Weird Is the English Word for Fate
Do we choose the lives we lead? Do you need a good fate in order to believe things are fated. CJ Stone investigates...
First published in Prediction magazine.
It was meant to be
Is
your glass half full, or is it half empty? Mine’s neither. It’s either full and
being drunk, or it’s empty and waiting to be refilled.
I was talking to an old friend of mine this morning. She takes an optimistic
view of life. She’s a half-full person. She said, “I know I get on your nerves
by being optimistic all the time.”
Well I thought about that. It’s true I could sometimes be mildly irritated by
her. She was so constantly breathlessly hopeful and enthusiastic. But it wasn’t
the optimism that got on my nerves. It was the platitudes.
The one I hated the most was, “it was meant to be”.
Whenever anyone says that to me I want to punch them in the face. “There,” I am
inclined to say, “was THAT meant to be too?”
Don’t worry, there’s no truth in that last statement whatsoever. I never have
punched anybody in the face for anything, let alone for saying “it was meant to
be.” I’m not a punching-in-the-face kind of a person. So maybe that much really
is meant to be. I never was meant to punch anyone in the face.
It’s just such a smug phrase, that’s all. “It was meant to be.” It’s always the
statement of someone who is well-off and comfortable. No one ever says “it was
meant to be” when they’re down-on-their-luck and miserable. Sleeping rough
tonight? Cold, hungry, tired, desperate for a kind word? It was meant to be.

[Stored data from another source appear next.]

Definition return_book (borrow_id : Z) (return_date : option string)
    (file : database) : outcome bool * database :=
  let conn := get_connection file in
  (* try: *)
  match execute (select_open_Borrow borrow_id) conn with
  | (Raises e, conn) => let conn := rollback conn in (Raises e, close conn)
  | (Returns None, conn) => (Returns false, close conn)
  | (Returns (Some book_id), conn) =>
      match execute (update_Borrow_close return_date borrow_id) conn with
      | (Raises e, conn) => let conn := rollback conn in (Raises e, close conn)
      | (Returns rowcount, conn) =>
          if (rowcount =? 0)%nat then (Returns false, close conn)
          else
            match execute (update_Books_give_back book_id) conn with
            | (Raises e, conn) => let conn := rollback conn in (Raises e, close conn)
            | (Returns _, conn) =>
                let conn := commit conn in
                (Returns true, close conn)
            end
      end
  end.

(** ** reports.py *)

Record most_borrowed_row : Type := {
  title        : string;
  author       : string;
  borrow_count : nat
}.

(** FROM Borrow AS b JOIN Books AS bk ON bk.book_id = b.book_id *)
Definition join_Borrow_Books (d : database) : list (Borrow_row * Books_row) :=
  omap (λ b, bk ← Books d !! Borrow_book_id b; Some (b, bk)) (map_to_list (Borrow d)).*2.

(** GROUP BY bk.title, bk.author *)
Definition group_key (jr : Borrow_row * Books_row) : string * string :=
  (Books_title jr.2, Books_author jr.2).

(** ORDER BY borrow_count DESC *)
Definition by_count_desc (r1 r2 : most_borrowed_row) : Prop :=
  (borrow_count r2 ≤ borrow_count r1)%nat.

Global Instance by_count_desc_dec r1 r2 : Decision (by_count_desc r1 r2).
Proof. unfold by_count_desc. apply _. Defined.

(** SQL leaves the order of groups with equal counts open; the sort below
    fixes one, and nothing proved here depends on which. *)
Definition most_borrowed_books (d : database) : list most_borrowed_row :=
  let joined := join_Borrow_Books d in
  let groups := remove_dups (group_key <$> joined) in
  let rows :=
    (λ k, {| title := k.1; author := k.2;
             borrow_count := length (filter (λ jr, group_key jr = k) joined) |})
      <$> groups in
  merge_sort by_count_desc rows.

(** The borrow records that the join pairs with a copy of title and author
    [k]. *)
Definition borrows_title (d : database) (k : string * string) (b : Borrow_row) : Prop :=
  match Books d !! Borrow_book_id b with
  | Some bk => (Books_title bk, Books_author bk) = k
  | None => False
  end.

Global Instance borrows_title_dec d k b : Decision (borrows_title d k b).
Proof. unfold borrows_title. destruct (Books d !! Borrow_book_id b); apply _. Defined.

(** The report row of a group. *)
Definition group_row (k : string * string) (n : nat) : most_borrowed_row :=
  {| title := k.1; author := k.2; borrow_count := n |}.

(** ** Sequences of calls *)

(** The functions that write to the store; every other function of the
    program only reads. *)
Inductive call : Type :=
| Add_book (title author : option string) (year : option Z)
| Update_book_availability (book_id available : Z)
| Delete_book (book_id : Z)
| Create_user (name phone email : option string)
| Update_user (user_id : Z) (name phone email : option string)
| Delete_user (user_id : Z)
| Borrow_book (user_id book_id : Z) (borrow_date : option string)
| Return_book (borrow_id : Z) (return_date : option string).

Do we choose our lives? Well yes and no and maybe.
It was Robert Anton Wilson - that wisest and funniest of all the spiritual
writers - who clarified the matter for me. He said that if someone is knocked
down by a car, say, and hospitalised, he or she can choose what attitude they
take to their misfortune. They can see it as a chance to catch up on their
reading, or they can bemoan the loss of valuable time. But anyone who says they
chose to have the accident is clearly talking through their proverbial parts.

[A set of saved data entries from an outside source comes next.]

Lemma configured_acc name hev nc io s s' h :
  configured name hev nc io s -> acc s' = set_next_pipe_ h (acc s) ->
  configured name hev nc io s'.
Proof. unfold configured. intros H ->. destruct (acc s); exact H. Qed.

Lemma configured_same name hev nc io s s' :
  configured name hev nc io s -> acc s' = acc s -> configured name hev nc io s'.
Proof. unfold configured. intros H ->. exact H. Qed.

Lemma rearmed_val name hev le le' h x dr :
  rearmed name hev le h (Val x) dr -> rearmed name hev le' h (Val x) dr.
Proof. intros H. inversion H; subst; constructor; assumption. Qed.

(** The first pipe instance and the loop, given the runs of the loop. *)
Lemma accepting_traced name hev ce we evs nc io waits :
  (forall pedding s, configured name hev nc io s ->
     traced (loop waits ce we evs pedding) s
       (fun le => looped name hev ce we evs nc io le (next_pipe_ (acc s))
                    pedding)) ->
  forall s, configured name hev nc io s ->
    traced (bind CreateConnectInstance (fun p => loop waits ce we evs p)) s
      (accepting name hev ce we evs nc io).
Proof.
  intros IH s Hc. unfold traced.
  destruct (CreateConnectInstance_rearmed s) as (h & dr & Ht & Hr & Ha).
  destruct Hc as (Hn & Hh & Hnc & Hio) eqn:Ec. rewrite Hn, Hh in Hr.
  unfold bind. destruct (CreateConnectInstance s) as [[p|e] s1]; simpl in *.
  - destruct (IH p s1 (configured_acc _ _ _ _ _ _ _ Hc Ha)) as (d & Ht2 & Hl).
    exists (dr ++ d). split.
    + rewrite Ht2, Ht, app_assoc. reflexivity.
    + rewrite Ha in Hl. simpl in Hl.
      eapply accepting_looped; [|exact Hl]. eapply rearmed_val. exact Hr.
  - exists dr. split; [exact Ht|]. eapply accepting_failed; eassumption.
Qed.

Nothing is meant to be. Nothing is determined. Or rather, what is meant to be
is a matter of choice. It is up to us humans to determine our lives through the
decisions we make, collectively and individually. Fate is a mystery, not a
resolution. When fate casts its strange shadow – as it does sometimes – over
the ordinary processes of our lives, it does so with reason. Fate is the
question we ask of ourselves. Fate is the choice we are given. Once we have
made that choice, then our lives are determined by it. But the moment of fate
itself is actually the moment of greatest freedom.
Macbeth
All of the previous
paragraph came to me in a pub. You can call THAT fate if you like. I was
walking passed the pub one afternoon, when I saw someone in there I hadn’t seen
in years, and joined him for a pint. One pint turned into seven (he was buying)

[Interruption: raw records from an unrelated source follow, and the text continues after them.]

(** ** The store *)

Lemma world_eta (w : World) :
  {| databases := databases w; write_txn := write_txn w;
     stdout := stdout w; session := session w |} = w.
Proof. destruct w. reflexivity. Qed.

Lemma with_new_same (w : World) :
  closed (session w) = false -> with_new (new (session w)) w = w.
Proof.
  destruct w as [d wt o [b n i p t c]]. simpl. intros ->. reflexivity.
Qed.

Lemma with_txn_same (w : World) (db : Database) :
  write_txn w !! bind_ (session w) = Some db -> with_txn db w = w.
Proof.
  intros H. unfold with_txn, set_write_txn.
  rewrite insert_id by exact H. apply world_eta.
Qed.

(** A fault scheduled within the range is found. *)
Lemma first_fault_scheduled (g : nat -> option Exception) (k n j : nat) :
  (k <= j < k + n)%nat -> g j <> None -> first_fault g k n <> None.
Proof.
  revert k. induction n as [|n IH]; intros k Hj Hg; [lia|].
  simpl. destruct (g k) eqn:Hk; [discriminate|].
  apply IH; [|exact Hg].
  assert (j <> k) by (intros ->; congruence). lia.
Qed.

Lemma first_fault_none (g : nat -> option Exception) (k n : nat) :
  (forall j, (k <= j < k + n)%nat -> g j = None) -> first_fault g k n = None.
Proof.
  revert k. induction n as [|n IH]; intros k H; [reflexivity|].
  simpl. rewrite (H k) by lia. apply IH. intros j Hj. apply H. lia.
Qed.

and I ended up, several hours later, setting light to the pizza I’d popped into
the oven before promptly falling asleep on the settee. It was the charred
inevitable pizza of destiny.
Actually, the guy used to be my enemy. We both loved the same women at the same
time. It was like this: I’d gone out with her for a while, and then she dumped
me. I went a little crazy after that, even going so far one night as to
fantasise about killing her. I was reading Kabbalist texts at the time. I
thought of her as the Shekhinah, as Jehovah-God’s lost consort. She was the
only woman in the world who ever made me want to pray.
After that he’d gone out with her, and had a child with her. And then she left
him too. The night she left him she came to see me. He became wild with whiskey
and jealousy, just like I had: cut off all his hair, and smashed several
windows in the pub where we were drinking. She was playing both of us for a
fool and – fool that I am – I had the terrible urge to follow her. This was a
mistake as she wasn’t really interested in me at all, merely in the effect I
would have upon him.
And now, here we were, me and this guy, several years later, drinking toasts to
times gone by, to fate, and to the woman we had both loved - once-upon-a-time.
It’s an old story, of course. Fate often takes on that guise: two blokes
chasing the same woman. It’s the story of Arthur and Lancelot, and one of the
constant themes of Celtic mythology. Some say the story refers to the cycles of
the year, when the Oak King is displaced by the Holly King. In which case,
maybe fate goes in circles too.
The English word for fate is “weird”, with the secondary meaning of the uncanny
or the supernatural. The weird sisters in Macbeth are weird in the sense that
they represent fate, not because they are odd-looking or ugly. And that kind of
tells you something else about fate too, that it carries with it an aura of
otherness, as it emerges into our lives from a different vector. To think of it
as a form of inevitability or determinism, therefore, is to take away its
mysteriousness, to diminish its otherworldliness, to mistake the shadow for the
thing, in the same way that the word “weird” has been diminished by making it
merely into something strange.
It’s so much more than just strange, my darlings: it is who we really are.